Personally, I would find very useful a simple spiel that I can give to others. I don’t mind if it’s incomplete, or way off the mark. Now I say something like this:

It’s a company bolted on top of an online community, which it uses as a collective intelligence engine. It has two arms: a research arm, that builds methods and software to evoke and harvest collective intelligence dynamics. And a consulting arm, that deploys those methods and that software in the service of people that need them.

Very shallow, and waves off the whole dynamics Hugi talks about. But there you have it.

2 Likes

This is totally new information for me. Is that the same as saying you don’t believe in the methodology we use? An alternative read - which I would recognise from before, is thatt you don’t see how in the bigger game of making impact we are the most effective going this way?

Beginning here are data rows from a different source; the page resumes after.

(** ** Properties of the parser *)

(** C35: printing paths as [--inputK=value] options and parsing them back
    gives the namespace of the paths, whatever their characters (a
    leading dash, an [=], a space, the empty string), except the string
    ['--'], which argparse stores as an empty list ([get_value]). *)
Theorem parse_args_roundtrip o1 o2 o3 :
  (forall v, In (Some v) [o1; o2; o3] -> v <> "--") ->
  parse_args (render_eq o1 o2 o3) = Parsed (paths o1 o2 o3).
Proof.
  intros H.
  assert (H1 : forall v, o1 = Some v -> v <> "--") by (intros v ->; apply H; cbn; auto).
  assert (H2 : forall v, o2 = Some v -> v <> "--") by (intros v ->; apply H; cbn; auto).
  assert (H3 : forall v, o3 = Some v -> v <> "--") by (intros v ->; apply H; cbn; auto).
  unfold parse_args, render_eq.
  destruct o1 as [v1|], o2 as [v2|], o3 as [v3|]; cbn [render_one app];
    repeat rewrite classify_all_eq; cbn -[get_value];
    repeat first [ rewrite (get_value_str v1) by (apply H1; reflexivity)
                 | rewrite (get_value_str v2) by (apply H2; reflexivity)
                 | rewrite (get_value_str v3) by (apply H3; reflexivity) ];
    reflexivity.
Qed.

(** C31: the usual command line [--input1 p1 --input2 p2 --input3 p3]
    (any options left out) gives the namespace of its paths, for paths
    that do not start with a dash. *)
Theorem parse_args_separated o1 o2 o3 :
  (forall v, In (Some v) [o1; o2; o3] -> starts_with_dash v = false) ->
  parse_args (render_sep o1 o2 o3) = Parsed (paths o1 o2 o3).
Proof. apply render_sep_parses. Qed.

(** C33: the three paths given as positional arguments, the form of the
    spec's "three path arguments", are rejected: argparse reports them
    as unrecognized arguments. *)
Theorem parse_args_positional_paths p1 p2 p3 :
  starts_with_dash p1 = false -> starts_with_dash p2 = false -> starts_with_dash p3 = false ->
  parse_args [p1; p2; p3] = Usage (Unrecognized [p1; p2; p3]).
Proof.
  intros H1 H2 H3. unfold parse_args.
  rewrite classify_all_arg by exact H1. rewrite classify_all_arg by exact H2.
  rewrite classify_all_arg by exact H3. reflexivity.
Qed.

(** ** Concrete command lines *)

(** The three ['--'] cases of CPython 3.8-3.11: a marker after an
    option's value is an extra, an option cannot take its value across
    the marker, and an explicit ['--'] is stored as the empty list. *)
Example parse_args_marker_cases :
  parse_args ["--input1"; "a"; "--"] = Usage (Unrecognized ["--"])
  /\ parse_args ["--input1"; "--"; "a"] = Usage (ExpectedOne "--input1")
  /\ parse_args ["--input1=--"] = Parsed (mkArgs (Some EmptyList) None None).
Proof. vm_compute. repeat split. Qed.

Lemma parse_args_separated_witness :
  render_sep (Some "q1.png") (Some "q2.png") (Some "ref.png")
  = ["--input1"; "q1.png"; "--input2"; "q2.png"; "--input3"; "ref.png"]
  /\ parse_args (render_sep (Some "q1.png") (Some "q2.png") (Some "ref.png"))
     = Parsed (mkArgs (Some (Str "q1.png")) (Some (Str "q2.png")) (Some (Str "ref.png"))).
Proof.
  split; [reflexivity|]. apply parse_args_separated.
  intros v [Hv|[Hv|[Hv|[]]]]; injection Hv as <-; reflexivity.
Defined.

Lemma parse_args_roundtrip_witness :
  render_eq (Some "-q1.png") (Some "a=b") (Some "")
  = ["--input1=-q1.png"; "--input2=a=b"; "--input3="]
  /\ parse_args (render_eq (Some "-q1.png") (Some "a=b") (Some ""))
     = Parsed (mkArgs (Some (Str "-q1.png")) (Some (Str "a=b")) (Some (Str ""))).
Proof.
  split; [reflexivity|]. apply parse_args_roundtrip.
  intros v [Hv|[Hv|[Hv|[]]]]; injection Hv as <-; discriminate.
Defined.

Lemma parse_args_positional_paths_witness :
  parse_args ["q1.png"; "q2.png"; "ref.png"] = Usage (Unrecognized ["q1.png"; "q2.png"; "ref.png"]).
Proof. apply parse_args_positional_paths; reflexivity. Defined.

End Cli.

Yes @nadia Hugi, completely agree with the possibility of new teams running pretty big projects, and that’s where we will need to add new processes to not lose each other. I do hope some of us have an idea of how to do it without becoming a heartless law firm, which is a model that, like Matt, I see it happening now (less the heartless :).

Yes, that’s what I think. If something is not making an impact, it’s not working as far as I’m concerned. It’s not that the methodology is necessarily wrong, but, at least at this point, not efficient enough.

1 Like

gotcha… thought so. I very much respect your point of view and completely see where you are coming from. it happens to me often to think about this too… hopefully if more of us become inclined to do very hands on development or impact work that will be equally viable in our company as i.e. the research approach.

1 Like

What is your timeline Matt? I often wonder how to think about “impact”. Especially whn it comes to the messy stuff (where we often find ourselves)?